Big data gets a lot of attention. Fields ranging from cybersecurity to cancer biology to social networks increasingly use behemoth datasets, which can be seen as vast networks. Researchers search those networks for patterns and connections that could help solve problems: Stop hackers, lengthen survival, improve communication.
But there’s a challenge. The noise in high-dimensional datasets can obscure real correlations — and give rise to illusory patterns that don’t mean anything.
In the case of biology, for example, a researcher may sequence the genomes of 100 mice and analyze tens of thousands of genes. That’s a lot of data, but the amount of information per gene — the number of mice — is relatively small. When researchers analyze that dataset, they may find spurious correlations or connections that occur by chance, between genes and disease risk.
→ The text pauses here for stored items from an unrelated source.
Definition bundle_with_map_file : Bundle :=
  [("index.js", Chunk chunk_with_map);
   ("index.js.map", Asset {| asset_fileName := "index.js.map";
                             asset_source := "{}" |})].


(** X17 at the build of a.ts and b.ts: its [config] call made the plugin
    turn source maps on, so the map file goes. *)
Lemma maps_are_removed_exactly_after_a_request_witness :
  Exists (LifecycleLaws.requests_maps None) build_a_and_b
  /\ "/app/dist/index.js.map"
       ∈ writeBundle (Some "/app/dist") bundle_with_map_file
           (fold_left (call strip_dev None) build_a_and_b initial).
Proof.
  assert (Hreq : Exists (LifecycleLaws.requests_maps None) build_a_and_b).
  { apply Exists_cons_hd. split; [reflexivity|]. split; [reflexivity | by left]. }
  split; [exact Hreq|].
  apply (LifecycleLaws.maps_are_removed_exactly_after_a_request strip_dev None
           build_a_and_b (Some "/app/dist") bundle_with_map_file).
  split; [exact Hreq|].
  exists "/app/dist", "index.js.map". split; [reflexivity|].
  split; [vm_compute; right; left|]. split; [by exists "index.js" | reflexivity].
Defined.

(** Without the user's setting the plugin turns source maps on and removes
    the map file it caused. *)
Example own_source_maps_are_removed :
  writeBundle (Some "/app/dist") bundle_with_map_file Scenarios.built
  = ["/app/dist/index.js.map"].
Proof. vm_compute. reflexivity. Qed.

End MoreScenarios.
“Humans are very good at seeing patterns, even when they’re not there,” says Cristopher Moore, Professor at SFI. “We have a strong tendency toward false positives. Our algorithms do, too.” To better understand the limits of finding meaningful patterns in big data, Moore has organized a working group, to be held at SFI April 2-5. He’s invited an interdisciplinary group of mathematicians, physicists, and theoretical computer scientists to address the problem and devise new algorithms that can succeed all the way up to the limits that arise from not having enough data, or not knowing if the data is accurate.
Moore suggests that networks can undergo a phase transition of sorts, shifting from order to disorder, similar to how ice melts or iron demagnetizes. At low temperatures, the magnetic fields of the atoms in a block of iron mostly align in the same direction. Raise the temperature enough, and the iron’s magnetic strength abruptly drops to zero.
That analogy extends to networks. With enough information about each node — for instance, when a node has links to similar nodes — a network can readily be classified into groups of similar members. But if you add noise by adding nodes with incomplete information or unexpected connections, eventually the noise overwhelms the signal. It becomes impossible or unfeasible to find meaningful patterns.
Recognizing the inherent limits of finding meaning, says Moore, can help researchers map out the difference between real patterns and illusory ones.